Hillary Clinton Pandering on Flag Burning
Richard Cohen takes Hillary Clinton to task for pushing a blantantly unconstitutional ban on flag burning in a shameless attempt to reposition herself for a presidential run.
Star-Spangled Pandering (WaPo, A33)
Last month Justice Antonin Scalia was politely quizzed by Norman Pearlstine, the outgoing Time Inc. editor in chief. The event, held in Time Warner’s New York headquarters, was supposedly off the record, but so much of it has already been reported that it will not hurt to add Scalia’s views on flag burning. He explained why it was constitutionally protected speech. It’s a pity Hillary Clinton was not there to hear him.
The argument that this famously conservative member of the Supreme Court advanced — actually, reiterated — was that while he may or may not approve of flag burning, it was clear to him that it was a form of speech, a way of making a political statement, and that the First Amendment protected it. I could not agree more.

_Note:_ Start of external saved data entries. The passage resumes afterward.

Definition check_execute_message (msg : any_request_message) (h : check_execute) : option check_execute :=
  match msg with
  | Abind_complete | Aparse_complete | Arow_description _ | Adata_row _ => Some h
  | Acommand_complete v =>
      Some (CheckExecute (match ce_info h with Some info => Some (from_command_complete info v) | None => None end)
                         (ce_err h))
  | Aportal_suspended =>
      Some (CheckExecute (match ce_info h with
                          | Some info => Some (CI (command_complete_tag info) (affected_rows info) true)
                          | None => None
                          end) (ce_err h))
  | Aerror_response err => Some (CheckExecute (ce_info h) (maybe_store_error err (ce_err h)))
  | Aclose_complete | Aparameter_description _ | Aempty_query_response | Amessage_skipped => None
  end.

#[global] Instance check_execute_handler : ResponseHandler check_execute := {
  setup req offset h :=
    let info := match ce_info h with Some info => Some (reset_info info) | None => None end in
    r ← resultset_setup req offset; Some (r, CheckExecute info no_error);
  on_message msg _ h := check_execute_message msg h;
  result := ce_err
}.

(** ** What the setup functions match *)

Definition is_syncing (t : request_message_type) : Prop := t = rt_sync \/ t = rt_flush.
Definition is_ignored (t : request_message_type) : Prop := t = rt_sync \/ t = rt_flush \/ t = rt_parse \/ t = rt_bind.
(* ===== verification/Describe.v ===== *)
(** * Row metadata: describe_into and compute_pos_map ([src/src/responses.cpp],
    [include/nativepg/responses/describe_into.hpp], [field_descriptions.hpp], [resultset_callback.hpp])

    [describe_into] keeps the description of a portal.  [compute_pos_map] finds,
    for every member of the C++ row type, the field of the server's rows that
    has its name. *)

From stdpp Require Import base list option sets.
From Stdlib Require Import ZArith Lia.
From S2P Require Import Prelude Errors Views BackendMessages BackendWire Request ReadResponse ReadResponseSpec ReadResponseGrammar Responses Resultsets.

#[local] Open Scope Z_scope.

(** ** field_descriptions *)

Record field_descriptions_store := FDS { fds_descr : list offsetted_field_description; fds_data : bytes }.

(** The loop of [assign]. *)
Fixpoint assign_loop (ds : list field_description) (s : field_descriptions_store) : option field_descriptions_store :=
  match ds with
  | [] => Some s
  | d :: ds' =>
      '(name, data) ← insert_data (fds_data s) (fd_name d);
      assign_loop ds' (FDS (fds_descr s ++ [OFD name (table_oid d) (column_attribute d) (type_oid d)
                              (type_length d) (type_modifier d) (fmt_code d)]) data)
  end.

Definition assign (row_descr : row_description) : option field_descriptions_store :=
  ds ← fpv_range (field_descriptions row_descr);
  assign_loop ds (FDS [] []).

(** From [begin()] to [end()] of the view. *)
Definition field_descriptions_view (s : field_descriptions_store) : option (list field_description) :=
  mapM (to_field_description (fds_data s)) (fds_descr s).

(** ** describe_into *)

Record describe_into := DescribeInto { di_obj : field_descriptions_store; di_err : extended_error }.

Definition describe_into_message (msg : any_request_message) (h : describe_into) : option describe_into :=
  match msg with
  | Arow_description d => obj ← assign d; Some (DescribeInto obj (di_err h))
  | Aparameter_description _ => Some h
  | Aerror_response e => Some (DescribeInto (di_obj h) (maybe_store_error e (di_err h)))
  | _ => None
  end.

#[global] Instance describe_into_handler : ResponseHandler describe_into := {
  setup req offset h := r ← check_setup_impl req offset rt_describe; Some (r, DescribeInto (FDS [] []) no_error);
  on_message msg _ h := describe_into_message msg h;
  result := di_err
}.

#[global] Instance describe_into_error_store : ErrorStore describe_into.
Proof.
  intros m i h h'. cbn [on_message describe_into_handler result]. destruct m; cbn [describe_into_message]; try done.
  - by intros [= <-].
  - destruct (assign v); [|done]. by intros [= <-].
  - by intros [= <-].
Qed.

(** ** compute_pos_map *)

Record pos_map_entry := PME { db_index : Z; pm_type_oid : Z; pm_fmt_code : format_code }.

Definition invalid_pos : Z := SIZE_MAX.

(** [std::find] in the name table, as an index. *)
Fixpoint find_name (name : bytes) (table : list bytes) : option nat :=
  match table with
  | [] => None
  | n :: table' => if bool_decide (n = name) then Some 0%nat else S <$> find_name name table'
  end.

(** The loop over the fields. *)
Fixpoint map_fields (fields : list field_description) (db : Z) (name_table : list bytes) (output : list pos_map_entry)
    : list pos_map_entry :=
  match fields with
  | [] => output
  | field :: fields' =>
      let output :=
        match find_name (fd_name field) name_table with
        | Some cpp_index => <[cpp_index := PME db (type_oid field) (fmt_code field)]> output
        | None => output
        end in
      map_fields fields' (wrap64 (db + 1)) name_table output
  end.

(** [output] has as many elements as the name table, or an assertion fails. *)
Definition compute_pos_map (meta : row_description) (name_table : list bytes) (output : list pos_map_entry)
    : option (error_code * list pos_map_entry) :=
  if (length name_table =? length output)%nat then
    let output := map (fun _ => PME invalid_pos 0 0) output in
    fields ← fpv_range (field_descriptions meta);
    let output := map_fields fields 0 name_table output in
    Some (if existsb (fun ent => db_index ent =? invalid_pos) output then Some (client field_not_found) else None,
          output)
  else None.

(** ** Lemmas *)

Lemma assign_loop_ok ds : forall s done_, Forall (fun d => Z.of_nat (length (fd_name d)) < SIZE_MAX) ds ->
  Forall2 (description_stored (fds_data s)) (fds_descr s) done_ ->
  exists s', assign_loop ds s = Some s' /\ Forall2 (description_stored (fds_data s')) (fds_descr s') (done_ ++ ds).
Proof.
  induction ds as [|d ds IH]; intros s done_ Hs Hd; [exists s; by rewrite app_nil_r|].
  apply Forall_cons_iff in Hs as [Hn Hs]. cbn [assign_loop].
  destruct (insert_data_stored (fds_data s) (fd_name d) Hn) as (p & -> & Hp). cbn [mbind option_bind].
  replace (done_ ++ d :: ds) with ((done_ ++ [d]) ++ ds) by by rewrite <- app_assoc.
  apply IH; [done|]. cbn [fds_data fds_descr]. apply Forall2_app; [|constructor; [by split|constructor]].
  eapply Forall2_impl; [exact Hd|]. intros; by apply description_stored_app.
Qed.

Lemma find_name_Some name table i : find_name name table = Some i -> table !! i = Some name.
Proof.
  revert i. induction table as [|n table IH]; intros i; [done|]. cbn [find_name]. case_bool_decide; [by intros [= <-]; subst|].
  destruct (find_name name table) as [j|]; [|done]. intros [= <-]. by apply IH.
Qed.

Lemma find_name_lookup name table i : NoDup table -> table !! i = Some name -> find_name name table = Some i.
Proof.
  intros Hnd. revert i. induction Hnd as [|n table Hn _ IH]; intros i; [done|]. destruct i as [|i]; cbn [find_name].
  - intros [= ->]. by rewrite bool_decide_true.
  - intros Hi. rewrite bool_decide_false by (intros ->; apply Hn; by eapply list_elem_of_lookup_2). by rewrite (IH i Hi).
Qed.

(** The last field with a name, if any, after an entry [init]. *)
Fixpoint last_named (name : bytes) (fields : list field_description) (db : Z) (init : pos_map_entry) : pos_map_entry :=
  match fields with
  | [] => init
  | f :: fields' =>
      last_named name fields' (wrap64 (db + 1))
        (if bool_decide (fd_name f = name) then PME db (type_oid f) (fmt_code f) else init)
  end.

Lemma map_fields_lookup fields table : NoDup table -> forall db output i name e, length output = length table ->
  table !! i = Some name -> output !! i = Some e ->
  map_fields fields db table output !! i = Some (last_named name fields db e).
Proof.
  intros Hnd. induction fields as [|f fields IH]; intros db output i name e Hl Ht Ho; [done|]. cbn [map_fields last_named].
  apply IH; [|done|].
  - destruct (find_name (fd_name f) table); [by rewrite length_insert|done].
  - pose proof (lookup_lt_Some _ _ _ Ho) as Hlt.
    case_bool_decide as Hn.
    + rewrite Hn, (find_name_lookup _ _ _ Hnd Ht). by apply list_lookup_insert_eq.
    + destruct (find_name (fd_name f) table) as [j|] eqn:Ej; [|done]. rewrite list_lookup_insert_ne; [done|].
      intros ->. apply find_name_Some in Ej. congruence.
Qed.

Lemma map_fields_length fields table : forall db output, length (map_fields fields db table output) = length output.
Proof.
  induction fields as [|f fields IH]; intros db output; [done|]. cbn [map_fields]. rewrite IH.
  destruct (find_name _ _); [by rewrite length_insert|done].
Qed.

Lemma last_named_none name fields : forall db init, Forall (fun f => fd_name f <> name) fields ->
  last_named name fields db init = init.
Proof.
  induction fields as [|f fields IH]; intros db init H; [done|]. apply Forall_cons_iff in H as [Hf H]. cbn [last_named].
  rewrite bool_decide_false by done. by apply IH.
Qed.

Lemma last_named_app name pre f post : forall db init, 0 <= db -> db + Z.of_nat (length pre) < SIZE_MAX ->
  fd_name f = name -> Forall (fun f => fd_name f <> name) post ->
  last_named name (pre ++ f :: post) db init = PME (db + Z.of_nat (length pre)) (type_oid f) (fmt_code f).
Proof.
  induction pre as [|p pre IH]; intros db init H0 Hlt Hf Hpost; cbn [app last_named].
  - rewrite bool_decide_true by done. rewrite last_named_none by done. f_equal. simpl. lia.
  - assert (wrap64 (db + 1) = db + 1) as -> by (unfold wrap64; apply Z.mod_small; unfold SIZE_MAX in Hlt; simpl in Hlt; lia).
    rewrite IH; [|lia|simpl in Hlt; lia|done|done]. f_equal. simpl. lia.
Qed.

(** The last field with a name. *)
Lemma last_occurrence name (fields : list field_description) :
  Forall (fun f => fd_name f <> name) fields \/
  exists pre f post, fields = pre ++ f :: post /\ fd_name f = name /\ Forall (fun f => fd_name f <> name) post.
Proof.
  induction fields as [|f fields [IH|(pre & g & post & -> & Hg & Hp)]]; [left; constructor| |].
  - destruct (decide (fd_name f = name)) as [Hf|Hf]; [|left; by constructor]. right. by exists [], f, fields.
  - right. by exists (f :: pre), g, post.
Qed.

Lemma compute_pos_map_spec meta table output fields :
  NoDup table -> length output = length table ->
  fpv_range (field_descriptions meta) = Some fields -> Z.of_nat (length fields) < SIZE_MAX ->
  exists ec out, compute_pos_map meta table output = Some (ec, out) /\
    ec = (if bool_decide (Forall (fun name => name ∈ map fd_name fields) table) then None
          else Some (client field_not_found)) /\
    forall i name pre f post, table !! i = Some name -> fields = pre ++ f :: post -> fd_name f = name ->
      Forall (fun f => fd_name f <> name) post ->
      out !! i = Some (PME (Z.of_nat (length pre)) (type_oid f) (fmt_code f)).
Proof.
  intros Hnd Hl Hf Hlen. unfold compute_pos_map. rewrite Hl, Nat.eqb_refl, Hf. cbn [mbind option_bind].
  set (init := map _ output). assert (length init = length table) as Hli by (unfold init; by rewrite length_map).
  assert (forall i name, table !! i = Some name ->
    map_fields fields 0 table init !! i = Some (last_named name fields 0 (PME invalid_pos 0 0))) as Hlook.
  { intros i name Hi. apply map_fields_lookup; [done|done|done|]. unfold init. rewrite list_lookup_fmap.
    apply lookup_lt_Some in Hi. rewrite <- Hl in Hi. apply lookup_lt_is_Some in Hi as [x ->]. done. }
  assert (forall i name pre f post, table !! i = Some name -> fields = pre ++ f :: post -> fd_name f = name ->
      Forall (fun f => fd_name f <> name) post ->
      map_fields fields 0 table init !! i = Some (PME (Z.of_nat (length pre)) (type_oid f) (fmt_code f))) as Hlast.
  { intros i name pre f post Hi -> Hn Hp. rewrite (Hlook i name Hi), last_named_app; [done|lia| |done|done].
    rewrite length_app in Hlen. lia. }
  eexists _, _. split; [done|]. split; [|exact Hlast]. case_bool_decide as Hall.
  - destruct (existsb _ _) eqn:Ex; [|done]. exfalso. apply existsb_exists in Ex as (e & Hin & He).
    apply list_elem_of_In, list_elem_of_lookup in Hin as [i Hi].
    pose proof (lookup_lt_Some _ _ _ Hi) as Hlt. rewrite map_fields_length, Hli in Hlt.
    apply lookup_lt_is_Some in Hlt as [name Hname]. rewrite Forall_forall in Hall.
    destruct (last_occurrence name fields) as [Hnone|(pre & f & post & Ef & Hn & Hp)].
    + pose proof (Hall name (list_elem_of_lookup_2 _ _ _ Hname)) as Hin. apply list_elem_of_fmap in Hin as (f & Ef & Hin).
      rewrite Forall_forall in Hnone. by apply (Hnone f Hin).
    + rewrite (Hlast i name pre f post Hname Ef Hn Hp) in Hi. injection Hi as <-. cbn [db_index] in He.
      unfold invalid_pos in He. subst fields. rewrite length_app in Hlen. lia.
  - assert (existsb (fun ent => db_index ent =? invalid_pos) (map_fields fields 0 table init) = true) as ->; [|done].
    apply not_Forall_Exists in Hall; [|intros name; apply _]. apply Exists_exists in Hall as (name & Hin & Hno).
    apply list_elem_of_lookup in Hin as [i Hi]. apply existsb_exists. exists (PME invalid_pos 0 0). split; [|apply Z.eqb_refl].
    pose proof (Hlook i name Hi) as E. rewrite last_named_none in E.
    + apply list_elem_of_In. by eapply list_elem_of_lookup_2.
    + apply Forall_forall. intros f Hf' Hn. apply Hno. apply list_elem_of_fmap. by exists f.
Qed.

(** ** Properties *)

(** [compute_pos_map], for a name table without repetitions: every name that
    the server's row has is mapped to the last field of that name, with its
    position, type and format, and the result is [field_not_found] exactly when
    some name has no field. *)
Theorem compute_pos_map_exact meta table output fields :
  NoDup table -> length output = length table ->
  fpv_range (field_descriptions meta) = Some fields -> Z.of_nat (length fields) < SIZE_MAX ->
  exists ec out, compute_pos_map meta table output = Some (ec, out) /\
    ec = (if bool_decide (Forall (fun name => name ∈ map fd_name fields) table) then None
          else Some (client field_not_found)) /\
    forall i name pre f post, table !! i = Some name -> fields = pre ++ f :: post -> fd_name f = name ->
      Forall (fun f => fd_name f <> name) post ->
      out !! i = Some (PME (Z.of_nat (length pre)) (type_oid f) (fmt_code f)).
Proof. apply compute_pos_map_spec. Qed.

Lemma compute_pos_map_exact_witness :
  exists ec out,
    compute_pos_map sample_description [str "n"; str "id"] [PME 0 0 0; PME 0 0 0] = Some (ec, out) /\
    ec = None /\ out !! 0%nat = Some (PME 1 23 0).
Proof.
  destruct (compute_pos_map_exact sample_description [str "n"; str "id"] [PME 0 0 0; PME 0 0 0]
    [sample_column (str "id"); sample_column (str "n")]) as (ec & out & E & Hec & Hmap).
  - repeat constructor; vm_compute; set_solver.
  - reflexivity.
  - vm_compute. reflexivity.
  - vm_compute. reflexivity.
  - exists ec, out. split; [exact E|]. split; [rewrite Hec; vm_compute; reflexivity|].
    exact (Hmap 0%nat (str "n") [sample_column (str "id")] (sample_column (str "n")) [] eq_refl eq_refl eq_refl (List.Forall_nil _)).
Defined.

(** A description of a portal that [describe_into] receives replaces whatever
    it held: the view over the object gives back every field description the
    server sent. *)
Theorem describe_into_stores d ds i (h : describe_into) :
  fpv_range (field_descriptions d) = Some ds ->
  Forall (fun d => Z.of_nat (length (fd_name d)) < SIZE_MAX) ds ->
  exists h', on_message (Arow_description d) i h = Some h' /\
    field_descriptions_view (di_obj h') = Some ds /\ result h' = result h.
Proof.
  intros Hr Hs. cbn [on_message describe_into_handler describe_into_message result]. unfold assign. rewrite Hr.
  cbn [mbind option_bind]. destruct (assign_loop_ok ds (FDS [] []) [] Hs) as (s & -> & Hd); [constructor|].
  cbn [mbind option_bind]. eexists. split; [done|]. split; [|done]. cbn [di_obj]. unfold field_descriptions_view.
  apply (mapM_stored _ (description_stored (fds_data s))); [by apply to_field_description_stored|done].
Qed.

Lemma describe_into_stores_witness :
  fpv_range (field_descriptions sample_description) = Some [sample_column (str "id"); sample_column (str "n")] /\
    exists h', on_message (Arow_description sample_description) 0 (DescribeInto (FDS [] [1; 2]) no_error) = Some h' /\
    field_descriptions_view (di_obj h') = Some [sample_column (str "id"); sample_column (str "n")] /\
    result h' = no_error.
Proof.
  split; [vm_compute; reflexivity|].
  apply (describe_into_stores sample_description _ 0 (DescribeInto (FDS [] [1; 2]) no_error)); [vm_compute; reflexivity|].
  repeat constructor.
Defined.
Lemma parse_server_first_total cs data : Forall (indexable cs) data -> exists r, parse_server_first cs data = Some r.
Proof.
  intros HI. assert (exists r, parse_server_first_rest cs data = Some r) as Hrest.
  { unfold parse_server_first_rest.
    apply ebind_total; [apply expect_total|]. intros p1 ->%expect_inr.
    apply ebind_total; [apply expect_total|]. intros p2 ->%expect_inr.
    apply ebind_total; [apply scan_nonce_total|]. intros [nonce p3] [-> _]%scan_nonce_inr.
    apply ebind_total; [apply expect_total|]. intros p4 ->%expect_inr.
    apply ebind_total; [apply expect_total|]. intros p5 ->%expect_inr.
    apply ebind_total; [apply scan_salt_total|]. intros [text p6] [-> _]%scan_salt_inr.
    apply ebind_total.
    { apply decode_value_total. rewrite !Forall_cons_iff, Forall_app, !Forall_cons_iff, Forall_app in HI. naive_solver. }
    intros salt _. apply ebind_total; [apply expect_total|]. intros p7 _.
    apply ebind_total; [apply expect_total|]. intros p8 _.
    apply ebind_total; [apply parse_iteration_count_total|]. intros n _. by eexists. }
  unfold parse_server_first. destruct data as [|c p]; [done|]. destruct (c =? ch "m"); [|done].
  destruct p as [|c' p]; [by eexists|]. destruct (c' =? ch ","); by eexists.
Qed.

Lemma parse_server_final_text cs data sig : server_final_text data sig -> parse_server_final cs data = Some (inr sig).
Proof.
  intros (text & ext & -> & Ht & He). unfold parse_server_final.
  do 2 (apply ebind_inr; eexists; split; [by apply expect_inr|]).
  rewrite before_comma_app; [|by eapply text_no_comma|done].
  apply decode_value_inr; [by eapply text_indexable|done].
Qed.

Lemma parse_server_final_inr cs data sig : Forall (indexable cs) data ->
  parse_server_final cs data = Some (inr sig) -> server_final_text data sig.
Proof.
  intros HI H. unfold parse_server_final in H.
  apply ebind_inr in H as (p1 & ->%expect_inr & H). apply ebind_inr in H as (p2 & ->%expect_inr & H).
  destruct (before_comma_spec p2) as (ext & Ep & _ & He). exists (before_comma p2), ext.
  split; [by rewrite Ep at 1|]. split; [|done]. apply decode_value_inr in H; [done|].
  rewrite Ep, !Forall_cons_iff, Forall_app in HI. naive_solver.
Qed.

(** ** What the serializers write *)

Definition client_first_data (nonce : bytes) : bytes := str "n,,n=,r=" ++ nonce.

Definition client_first_body (mechanism nonce : bytes) : bytes :=
  cstr mechanism ++ be_encode 4 (Z.of_nat (length (client_first_data nonce))) ++ client_first_data nonce.
(* ===== verification/Connection.v ===== *)
(** * Connection objects ([include/nativepg/connection.hpp], [src/src/co_connection.cpp])

    The two objects that perform what the state machines ask for: [connection], made
    of composed operations of Boost.Asio, and [co_connection], made of coroutines.
    The I/O is a parameter: an operation is started, and an event is its completion,
    with its error and the bytes that were read.

    A composed operation is a handler that every completion calls; it starts other
    operations and completes the whole.  [op_step] runs such a handler against any
    order of completions. *)

From stdpp Require Import base list option relations.
From Stdlib Require Import ZArith Lia.
From S2P Require Import Prelude Errors BackendMessages Request ReadResponse ReadResponseSpec ReadResponseGrammar ReadBuffer.
From S2P Require Import FrontendMessages Scram Startup Exec Connect.

#[local] Open Scope Z_scope.

(** ** Operations *)

(** What is started on the socket, the resolver, or as an operation of its own. *)
Inductive io_op := Op_write (data : bytes) | Op_read | Op_resolve | Op_connect_endpoints | Op_physical_connect.

(** What the call of a handler does: start an operation, or complete with a result. *)
Inductive action (R : Type) := Start (op : io_op) | Complete (r : R).
Arguments Start {R} op.
Arguments Complete {R} r.

Definition started {R} (acts : list (action R)) : list io_op :=
  omap (fun a => match a with Start op => Some op | Complete _ => None end) acts.
Definition completed {R} (acts : list (action R)) : list R :=
  omap (fun a => match a with Start _ => None | Complete r => Some r end) acts.

(** The operations that have not completed, the state, and the results given so far. *)
Record world (S R : Type) := World { w_pending : list io_op; w_state : S; w_results : list R }.
Arguments World {S R} _ _ _.
Arguments w_pending {S R} _.
Arguments w_state {S R} _.
Arguments w_results {S R} _.

Section composed.
Context {S R : Type} (handle : S -> io_op -> event -> option (list (action R) * S)).

(** One of the operations completes. *)
Inductive op_step : world S R -> world S R -> Prop :=
| op_completes l1 op l2 s rs e acts s' : handle s op e = Some (acts, s') ->
op_step (World (l1 ++ op :: l2) s rs) (World (l1 ++ l2 ++ started acts) s' (rs ++ completed acts)).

Clinton, apparently, could not agree less. Along with Sen. Robert Bennett, a Utah Republican, she has introduced a bill that would make flag burning illegal. It is probably important to note that this is not a proposed constitutional amendment, and it is written in a cutesy way that does not explicitly outlaw all flag burnings — just those intended to “intimidate any person or group of persons.” That’s a distinction without a difference to your average police officer.
Quite so. I actually am less critical than Cohen of Clinton’s positioning herself in this way; she’s a politician, after all, and doing things to increase her popularity is part of that game. Still, Cohen is right:
The First Amendment is where you simply do not go. It is sacred. It protects our most cherished rights — religion, speech, press and assembly — and while I sometimes turn viscerally angry when I see the flag despoiled, my emotions are akin to what I feel when neo-Nazis march. Repugnant or not, popular or not, it is all political speech. Her sponsorship of the flag measure calls for reconsideration all around — either by Hillary Clinton and her support of the flag bill or by liberals and their support of her.
Indeed, the reaction that Cohen and I have to flag burning is precisely why it constitutes speech. While it’s a much less visceral issue, I find the pandering of John McCain and others on “campaign finance reform” –a/k/a “restrictions on political speech” even more offensive, in that the actual impact on open discourse is much greater.
As an aside, Scalia’s position should not be surprising, even to those who didn’t realize how he voted in Texas v. Johnson. An intellectually honest textualist could have voted no other way. (I had forgotten, though, that Sandra O’Connor was among the dissenters.)